Instructions to follow: Report back every line of the entries that contains "SEnv", exactly as written.

Saved entries:
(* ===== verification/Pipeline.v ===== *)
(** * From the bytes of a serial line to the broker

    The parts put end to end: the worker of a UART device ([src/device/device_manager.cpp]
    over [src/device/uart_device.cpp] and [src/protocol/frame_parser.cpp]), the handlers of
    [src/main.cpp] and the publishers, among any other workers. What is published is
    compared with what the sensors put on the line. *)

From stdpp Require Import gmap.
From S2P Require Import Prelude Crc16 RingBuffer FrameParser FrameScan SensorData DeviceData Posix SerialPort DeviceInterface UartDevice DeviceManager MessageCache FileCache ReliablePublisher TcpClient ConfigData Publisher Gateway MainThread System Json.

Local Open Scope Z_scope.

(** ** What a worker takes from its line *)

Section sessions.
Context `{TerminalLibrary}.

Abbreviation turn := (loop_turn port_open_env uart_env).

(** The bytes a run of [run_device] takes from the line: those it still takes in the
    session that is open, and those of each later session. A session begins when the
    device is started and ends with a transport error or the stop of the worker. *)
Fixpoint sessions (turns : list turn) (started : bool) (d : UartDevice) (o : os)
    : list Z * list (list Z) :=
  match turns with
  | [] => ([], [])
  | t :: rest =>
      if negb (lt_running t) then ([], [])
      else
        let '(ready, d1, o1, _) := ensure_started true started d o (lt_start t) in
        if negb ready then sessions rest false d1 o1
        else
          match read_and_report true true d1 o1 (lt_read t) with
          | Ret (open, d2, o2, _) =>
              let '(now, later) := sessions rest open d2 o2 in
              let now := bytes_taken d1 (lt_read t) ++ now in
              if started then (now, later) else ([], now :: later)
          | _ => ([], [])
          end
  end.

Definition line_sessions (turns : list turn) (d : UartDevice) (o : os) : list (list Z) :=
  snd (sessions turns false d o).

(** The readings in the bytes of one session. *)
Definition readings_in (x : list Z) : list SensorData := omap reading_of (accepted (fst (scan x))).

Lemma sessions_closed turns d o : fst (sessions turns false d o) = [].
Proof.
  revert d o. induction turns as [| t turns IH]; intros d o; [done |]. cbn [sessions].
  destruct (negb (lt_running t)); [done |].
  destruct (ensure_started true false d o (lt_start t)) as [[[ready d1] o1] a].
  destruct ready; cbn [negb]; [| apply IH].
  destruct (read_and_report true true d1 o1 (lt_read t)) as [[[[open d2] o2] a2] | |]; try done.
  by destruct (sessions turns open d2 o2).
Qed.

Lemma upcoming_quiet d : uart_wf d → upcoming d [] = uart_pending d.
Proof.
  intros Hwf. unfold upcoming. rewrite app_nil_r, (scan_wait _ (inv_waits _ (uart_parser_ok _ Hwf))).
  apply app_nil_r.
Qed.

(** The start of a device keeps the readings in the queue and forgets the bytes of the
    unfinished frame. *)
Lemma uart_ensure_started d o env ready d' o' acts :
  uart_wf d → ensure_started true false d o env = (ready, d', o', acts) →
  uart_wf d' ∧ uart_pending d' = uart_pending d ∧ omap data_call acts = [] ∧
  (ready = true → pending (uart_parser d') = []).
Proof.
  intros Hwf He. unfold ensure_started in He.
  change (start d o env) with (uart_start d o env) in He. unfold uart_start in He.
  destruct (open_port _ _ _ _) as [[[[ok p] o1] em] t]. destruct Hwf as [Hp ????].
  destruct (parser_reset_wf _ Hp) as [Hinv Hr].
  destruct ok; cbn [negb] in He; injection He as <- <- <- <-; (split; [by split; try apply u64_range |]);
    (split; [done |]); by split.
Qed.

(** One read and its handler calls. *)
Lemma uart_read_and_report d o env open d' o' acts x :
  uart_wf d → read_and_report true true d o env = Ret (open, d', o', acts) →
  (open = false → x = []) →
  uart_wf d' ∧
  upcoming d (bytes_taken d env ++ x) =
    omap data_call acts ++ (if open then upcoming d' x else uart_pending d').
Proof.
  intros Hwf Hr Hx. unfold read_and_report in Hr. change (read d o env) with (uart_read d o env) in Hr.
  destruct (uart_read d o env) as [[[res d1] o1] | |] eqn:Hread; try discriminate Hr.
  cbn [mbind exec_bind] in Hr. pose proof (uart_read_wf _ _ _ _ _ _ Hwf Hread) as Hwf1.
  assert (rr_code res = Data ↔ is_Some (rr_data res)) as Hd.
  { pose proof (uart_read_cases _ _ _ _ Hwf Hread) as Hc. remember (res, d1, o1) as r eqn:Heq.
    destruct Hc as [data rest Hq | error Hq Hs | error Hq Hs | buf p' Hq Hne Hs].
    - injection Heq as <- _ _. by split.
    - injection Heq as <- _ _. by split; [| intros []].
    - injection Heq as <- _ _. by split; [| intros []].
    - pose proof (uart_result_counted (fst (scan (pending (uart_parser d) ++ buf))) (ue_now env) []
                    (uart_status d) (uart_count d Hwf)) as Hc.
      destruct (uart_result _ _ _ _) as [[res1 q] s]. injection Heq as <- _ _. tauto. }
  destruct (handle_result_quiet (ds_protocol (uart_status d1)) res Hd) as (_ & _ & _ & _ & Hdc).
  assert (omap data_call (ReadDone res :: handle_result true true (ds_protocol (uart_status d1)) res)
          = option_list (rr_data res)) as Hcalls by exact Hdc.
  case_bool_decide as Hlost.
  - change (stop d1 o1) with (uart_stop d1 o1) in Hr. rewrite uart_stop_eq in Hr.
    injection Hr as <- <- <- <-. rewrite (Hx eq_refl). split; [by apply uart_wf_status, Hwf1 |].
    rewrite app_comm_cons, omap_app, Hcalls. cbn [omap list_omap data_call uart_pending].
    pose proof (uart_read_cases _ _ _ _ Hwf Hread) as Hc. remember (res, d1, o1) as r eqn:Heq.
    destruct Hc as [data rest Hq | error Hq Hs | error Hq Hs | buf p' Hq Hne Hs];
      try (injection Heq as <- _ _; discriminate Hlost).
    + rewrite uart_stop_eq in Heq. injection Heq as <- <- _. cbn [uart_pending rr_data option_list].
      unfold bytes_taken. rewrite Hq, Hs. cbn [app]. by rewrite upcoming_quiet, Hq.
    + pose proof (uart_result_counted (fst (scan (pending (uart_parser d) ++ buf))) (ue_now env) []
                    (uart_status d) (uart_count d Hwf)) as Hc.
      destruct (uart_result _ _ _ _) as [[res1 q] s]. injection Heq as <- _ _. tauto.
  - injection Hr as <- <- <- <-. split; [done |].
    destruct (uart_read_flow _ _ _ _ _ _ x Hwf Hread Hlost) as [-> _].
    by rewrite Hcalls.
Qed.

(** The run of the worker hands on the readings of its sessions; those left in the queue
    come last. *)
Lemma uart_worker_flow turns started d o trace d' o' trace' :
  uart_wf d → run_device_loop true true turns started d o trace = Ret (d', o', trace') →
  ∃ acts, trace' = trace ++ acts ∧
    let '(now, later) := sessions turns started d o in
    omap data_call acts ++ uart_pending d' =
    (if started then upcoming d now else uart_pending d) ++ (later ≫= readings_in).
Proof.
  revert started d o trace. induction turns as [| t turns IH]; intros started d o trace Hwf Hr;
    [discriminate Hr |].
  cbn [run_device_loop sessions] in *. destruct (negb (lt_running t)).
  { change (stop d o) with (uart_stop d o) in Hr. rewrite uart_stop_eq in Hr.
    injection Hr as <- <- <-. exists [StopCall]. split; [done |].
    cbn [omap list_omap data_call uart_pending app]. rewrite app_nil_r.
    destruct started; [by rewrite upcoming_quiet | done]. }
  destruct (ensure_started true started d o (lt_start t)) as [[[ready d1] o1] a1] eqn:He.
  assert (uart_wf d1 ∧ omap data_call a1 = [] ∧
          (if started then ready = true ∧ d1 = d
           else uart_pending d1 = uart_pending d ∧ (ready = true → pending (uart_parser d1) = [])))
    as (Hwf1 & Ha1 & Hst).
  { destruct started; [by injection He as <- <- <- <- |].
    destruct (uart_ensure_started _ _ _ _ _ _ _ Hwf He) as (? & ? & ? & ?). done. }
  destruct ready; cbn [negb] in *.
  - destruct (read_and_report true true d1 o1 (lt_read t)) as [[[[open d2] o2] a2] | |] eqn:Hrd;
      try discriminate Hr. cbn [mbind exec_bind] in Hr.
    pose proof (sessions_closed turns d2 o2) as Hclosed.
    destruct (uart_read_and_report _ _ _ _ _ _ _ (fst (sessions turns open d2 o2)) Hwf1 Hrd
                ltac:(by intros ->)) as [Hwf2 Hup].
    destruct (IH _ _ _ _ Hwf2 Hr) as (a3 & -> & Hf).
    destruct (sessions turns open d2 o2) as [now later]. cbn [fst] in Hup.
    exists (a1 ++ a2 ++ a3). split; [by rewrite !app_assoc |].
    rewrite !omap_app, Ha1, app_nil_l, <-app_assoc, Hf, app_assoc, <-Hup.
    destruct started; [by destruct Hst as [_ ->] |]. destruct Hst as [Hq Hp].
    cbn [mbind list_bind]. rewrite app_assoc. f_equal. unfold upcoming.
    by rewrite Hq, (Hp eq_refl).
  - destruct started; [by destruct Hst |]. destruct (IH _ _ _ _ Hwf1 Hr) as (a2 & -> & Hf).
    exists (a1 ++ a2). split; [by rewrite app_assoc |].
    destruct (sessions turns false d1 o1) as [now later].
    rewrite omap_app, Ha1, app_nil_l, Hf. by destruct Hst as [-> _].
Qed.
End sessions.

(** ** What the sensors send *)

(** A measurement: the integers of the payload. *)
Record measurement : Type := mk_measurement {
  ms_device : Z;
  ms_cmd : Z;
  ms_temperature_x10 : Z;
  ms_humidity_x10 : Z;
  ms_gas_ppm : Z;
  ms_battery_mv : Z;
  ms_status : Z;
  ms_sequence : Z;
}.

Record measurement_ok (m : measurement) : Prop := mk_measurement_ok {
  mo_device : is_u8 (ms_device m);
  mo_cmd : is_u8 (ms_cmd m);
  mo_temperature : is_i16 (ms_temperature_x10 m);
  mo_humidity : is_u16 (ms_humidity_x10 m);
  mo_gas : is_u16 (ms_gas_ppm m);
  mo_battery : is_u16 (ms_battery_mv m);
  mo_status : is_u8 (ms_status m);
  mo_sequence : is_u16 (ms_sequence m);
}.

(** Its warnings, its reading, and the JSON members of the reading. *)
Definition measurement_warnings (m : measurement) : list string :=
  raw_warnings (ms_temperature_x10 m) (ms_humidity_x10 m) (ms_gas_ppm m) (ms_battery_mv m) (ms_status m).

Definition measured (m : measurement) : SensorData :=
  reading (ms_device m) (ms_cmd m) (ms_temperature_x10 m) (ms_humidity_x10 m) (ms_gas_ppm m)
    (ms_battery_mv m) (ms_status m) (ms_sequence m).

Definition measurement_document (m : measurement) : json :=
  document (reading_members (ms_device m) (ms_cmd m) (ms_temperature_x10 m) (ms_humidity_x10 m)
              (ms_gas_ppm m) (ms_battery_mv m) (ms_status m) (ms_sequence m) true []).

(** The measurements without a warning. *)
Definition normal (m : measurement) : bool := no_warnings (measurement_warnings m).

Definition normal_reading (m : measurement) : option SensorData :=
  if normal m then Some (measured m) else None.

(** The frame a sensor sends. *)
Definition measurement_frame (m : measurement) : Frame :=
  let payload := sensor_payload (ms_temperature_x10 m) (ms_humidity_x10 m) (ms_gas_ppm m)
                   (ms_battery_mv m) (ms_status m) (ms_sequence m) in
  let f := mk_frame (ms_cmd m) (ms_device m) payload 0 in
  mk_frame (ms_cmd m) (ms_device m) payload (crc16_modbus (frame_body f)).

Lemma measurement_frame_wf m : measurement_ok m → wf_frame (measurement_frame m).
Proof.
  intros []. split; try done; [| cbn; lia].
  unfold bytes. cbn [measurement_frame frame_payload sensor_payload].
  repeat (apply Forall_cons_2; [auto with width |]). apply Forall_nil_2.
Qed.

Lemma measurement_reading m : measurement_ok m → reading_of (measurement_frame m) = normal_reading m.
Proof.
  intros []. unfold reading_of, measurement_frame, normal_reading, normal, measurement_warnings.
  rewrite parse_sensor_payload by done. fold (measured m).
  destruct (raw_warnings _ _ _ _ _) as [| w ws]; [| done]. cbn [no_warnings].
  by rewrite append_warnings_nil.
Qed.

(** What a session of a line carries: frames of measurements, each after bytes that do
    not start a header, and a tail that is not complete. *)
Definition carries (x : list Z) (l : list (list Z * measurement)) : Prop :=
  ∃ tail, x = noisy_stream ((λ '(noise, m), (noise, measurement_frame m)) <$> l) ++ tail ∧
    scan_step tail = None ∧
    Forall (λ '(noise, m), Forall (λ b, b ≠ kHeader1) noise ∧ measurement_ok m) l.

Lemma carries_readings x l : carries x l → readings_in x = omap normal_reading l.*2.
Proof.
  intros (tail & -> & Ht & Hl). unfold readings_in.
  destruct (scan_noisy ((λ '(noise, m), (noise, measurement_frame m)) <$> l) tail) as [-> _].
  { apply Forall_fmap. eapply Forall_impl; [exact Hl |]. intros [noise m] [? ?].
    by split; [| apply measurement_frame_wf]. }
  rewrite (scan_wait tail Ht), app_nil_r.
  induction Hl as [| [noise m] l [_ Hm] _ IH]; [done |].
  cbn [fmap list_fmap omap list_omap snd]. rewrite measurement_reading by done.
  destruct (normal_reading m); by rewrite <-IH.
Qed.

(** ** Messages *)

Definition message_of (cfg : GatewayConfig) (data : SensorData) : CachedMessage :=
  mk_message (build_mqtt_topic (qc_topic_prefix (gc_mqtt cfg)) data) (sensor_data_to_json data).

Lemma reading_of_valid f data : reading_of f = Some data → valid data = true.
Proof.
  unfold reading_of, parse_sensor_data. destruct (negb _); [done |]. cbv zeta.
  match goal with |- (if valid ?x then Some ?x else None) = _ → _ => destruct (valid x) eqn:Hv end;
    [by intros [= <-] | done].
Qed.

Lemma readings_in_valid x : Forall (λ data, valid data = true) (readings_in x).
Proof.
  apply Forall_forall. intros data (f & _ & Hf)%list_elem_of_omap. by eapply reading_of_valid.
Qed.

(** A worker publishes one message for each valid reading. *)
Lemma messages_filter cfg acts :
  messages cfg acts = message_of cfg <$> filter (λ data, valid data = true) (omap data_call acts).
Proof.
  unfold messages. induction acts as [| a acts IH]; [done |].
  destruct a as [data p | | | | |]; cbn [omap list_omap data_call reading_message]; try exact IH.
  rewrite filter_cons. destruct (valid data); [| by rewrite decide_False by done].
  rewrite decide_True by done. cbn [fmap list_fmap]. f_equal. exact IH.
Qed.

==

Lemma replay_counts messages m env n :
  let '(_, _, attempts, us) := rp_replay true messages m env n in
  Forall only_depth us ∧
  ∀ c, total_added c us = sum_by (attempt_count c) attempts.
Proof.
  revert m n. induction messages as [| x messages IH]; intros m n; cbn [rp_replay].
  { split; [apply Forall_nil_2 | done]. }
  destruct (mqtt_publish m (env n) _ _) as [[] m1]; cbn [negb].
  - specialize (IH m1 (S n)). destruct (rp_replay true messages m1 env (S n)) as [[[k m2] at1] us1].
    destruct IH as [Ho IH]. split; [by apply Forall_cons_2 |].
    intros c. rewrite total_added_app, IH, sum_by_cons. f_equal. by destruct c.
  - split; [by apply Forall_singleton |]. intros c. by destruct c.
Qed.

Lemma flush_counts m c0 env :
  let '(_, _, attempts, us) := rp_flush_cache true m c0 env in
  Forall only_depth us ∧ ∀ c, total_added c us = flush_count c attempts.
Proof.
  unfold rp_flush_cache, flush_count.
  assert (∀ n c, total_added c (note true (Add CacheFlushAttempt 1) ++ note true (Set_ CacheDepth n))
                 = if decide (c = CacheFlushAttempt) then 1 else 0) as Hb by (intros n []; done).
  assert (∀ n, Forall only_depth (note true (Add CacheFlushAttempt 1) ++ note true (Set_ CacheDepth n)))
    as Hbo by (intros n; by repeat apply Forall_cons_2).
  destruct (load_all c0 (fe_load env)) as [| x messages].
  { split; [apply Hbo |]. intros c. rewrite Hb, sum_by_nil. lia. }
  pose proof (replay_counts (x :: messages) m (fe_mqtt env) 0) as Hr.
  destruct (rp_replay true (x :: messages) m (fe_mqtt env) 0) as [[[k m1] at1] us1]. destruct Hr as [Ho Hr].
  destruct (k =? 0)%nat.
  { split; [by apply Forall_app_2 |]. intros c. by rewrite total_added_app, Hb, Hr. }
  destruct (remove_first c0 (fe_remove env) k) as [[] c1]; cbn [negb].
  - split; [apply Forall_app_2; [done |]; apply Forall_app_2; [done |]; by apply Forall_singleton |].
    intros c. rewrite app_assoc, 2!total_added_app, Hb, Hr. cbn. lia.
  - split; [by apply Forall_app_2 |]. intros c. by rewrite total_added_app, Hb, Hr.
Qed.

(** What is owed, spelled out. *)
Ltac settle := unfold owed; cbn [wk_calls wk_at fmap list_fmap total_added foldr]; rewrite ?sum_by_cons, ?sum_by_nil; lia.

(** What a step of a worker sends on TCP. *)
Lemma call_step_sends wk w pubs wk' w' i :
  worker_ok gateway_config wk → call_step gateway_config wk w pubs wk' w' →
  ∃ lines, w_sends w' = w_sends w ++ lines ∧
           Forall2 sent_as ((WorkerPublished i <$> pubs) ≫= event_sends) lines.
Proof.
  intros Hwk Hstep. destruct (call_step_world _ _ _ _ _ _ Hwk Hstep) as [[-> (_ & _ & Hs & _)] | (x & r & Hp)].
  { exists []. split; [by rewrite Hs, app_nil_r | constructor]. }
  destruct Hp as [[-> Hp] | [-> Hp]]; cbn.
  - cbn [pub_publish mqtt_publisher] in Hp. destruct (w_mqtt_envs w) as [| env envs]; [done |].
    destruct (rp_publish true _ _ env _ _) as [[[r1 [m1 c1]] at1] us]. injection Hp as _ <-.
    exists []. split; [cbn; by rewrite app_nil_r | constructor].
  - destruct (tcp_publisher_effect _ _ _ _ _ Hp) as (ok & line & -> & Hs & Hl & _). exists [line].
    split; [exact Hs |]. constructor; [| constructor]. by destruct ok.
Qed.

---

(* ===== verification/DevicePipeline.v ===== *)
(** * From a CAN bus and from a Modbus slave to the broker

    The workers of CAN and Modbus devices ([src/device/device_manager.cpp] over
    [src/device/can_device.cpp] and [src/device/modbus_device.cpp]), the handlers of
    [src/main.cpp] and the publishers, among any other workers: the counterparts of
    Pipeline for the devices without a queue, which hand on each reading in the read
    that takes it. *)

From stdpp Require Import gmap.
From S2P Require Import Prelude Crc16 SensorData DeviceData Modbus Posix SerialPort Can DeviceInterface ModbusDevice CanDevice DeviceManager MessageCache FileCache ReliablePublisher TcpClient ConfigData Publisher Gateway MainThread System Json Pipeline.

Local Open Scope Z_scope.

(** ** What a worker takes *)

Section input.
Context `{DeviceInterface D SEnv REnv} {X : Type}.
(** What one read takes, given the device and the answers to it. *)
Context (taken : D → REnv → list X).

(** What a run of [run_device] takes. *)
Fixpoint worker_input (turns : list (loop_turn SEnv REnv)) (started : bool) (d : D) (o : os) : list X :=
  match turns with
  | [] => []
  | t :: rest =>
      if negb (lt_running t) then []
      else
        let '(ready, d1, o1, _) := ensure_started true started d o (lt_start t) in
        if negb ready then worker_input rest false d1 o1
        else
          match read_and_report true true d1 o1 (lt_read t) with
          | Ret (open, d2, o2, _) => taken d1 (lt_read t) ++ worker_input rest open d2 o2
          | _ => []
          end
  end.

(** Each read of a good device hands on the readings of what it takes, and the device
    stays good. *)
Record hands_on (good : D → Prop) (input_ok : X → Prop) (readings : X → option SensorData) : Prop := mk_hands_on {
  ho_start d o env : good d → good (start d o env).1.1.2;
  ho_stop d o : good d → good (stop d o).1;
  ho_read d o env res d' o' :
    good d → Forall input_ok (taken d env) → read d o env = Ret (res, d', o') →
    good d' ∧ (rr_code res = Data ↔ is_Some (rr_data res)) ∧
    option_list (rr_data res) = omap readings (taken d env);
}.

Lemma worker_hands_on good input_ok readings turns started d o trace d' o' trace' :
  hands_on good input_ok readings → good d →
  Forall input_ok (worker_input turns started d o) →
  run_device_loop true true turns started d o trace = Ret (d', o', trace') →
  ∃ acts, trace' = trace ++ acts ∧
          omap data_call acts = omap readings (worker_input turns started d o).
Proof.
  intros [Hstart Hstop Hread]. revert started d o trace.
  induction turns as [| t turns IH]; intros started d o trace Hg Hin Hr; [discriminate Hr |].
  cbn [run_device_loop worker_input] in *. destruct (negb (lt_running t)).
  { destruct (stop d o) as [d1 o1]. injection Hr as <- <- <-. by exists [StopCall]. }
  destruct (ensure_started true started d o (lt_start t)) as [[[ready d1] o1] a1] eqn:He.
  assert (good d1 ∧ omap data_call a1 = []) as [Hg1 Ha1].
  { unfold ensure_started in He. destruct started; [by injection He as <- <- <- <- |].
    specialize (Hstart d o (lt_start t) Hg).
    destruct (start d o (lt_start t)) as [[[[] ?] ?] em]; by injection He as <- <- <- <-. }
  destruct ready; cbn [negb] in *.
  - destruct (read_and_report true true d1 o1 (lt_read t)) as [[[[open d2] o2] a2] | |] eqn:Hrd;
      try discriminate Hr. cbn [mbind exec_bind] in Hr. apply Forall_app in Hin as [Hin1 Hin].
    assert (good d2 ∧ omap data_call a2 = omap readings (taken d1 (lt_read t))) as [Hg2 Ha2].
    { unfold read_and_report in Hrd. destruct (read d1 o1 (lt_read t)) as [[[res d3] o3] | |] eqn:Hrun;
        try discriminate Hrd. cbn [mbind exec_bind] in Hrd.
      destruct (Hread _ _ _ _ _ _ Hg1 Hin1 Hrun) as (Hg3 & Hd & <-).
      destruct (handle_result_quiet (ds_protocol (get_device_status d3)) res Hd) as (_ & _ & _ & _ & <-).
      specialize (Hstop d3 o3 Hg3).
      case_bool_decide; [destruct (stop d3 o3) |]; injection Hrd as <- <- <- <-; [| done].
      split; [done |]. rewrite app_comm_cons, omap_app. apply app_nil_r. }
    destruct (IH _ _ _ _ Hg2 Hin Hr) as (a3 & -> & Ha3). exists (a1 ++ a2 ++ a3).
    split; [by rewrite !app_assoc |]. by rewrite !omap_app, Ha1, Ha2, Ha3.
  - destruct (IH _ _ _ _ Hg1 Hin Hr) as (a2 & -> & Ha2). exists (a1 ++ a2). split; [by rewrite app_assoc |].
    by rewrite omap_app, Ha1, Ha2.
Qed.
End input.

Solution to this task:
Context `{DeviceInterface D SEnv REnv} {X : Type}.
Fixpoint worker_input (turns : list (loop_turn SEnv REnv)) (started : bool) (d : D) (o : os) : list X :=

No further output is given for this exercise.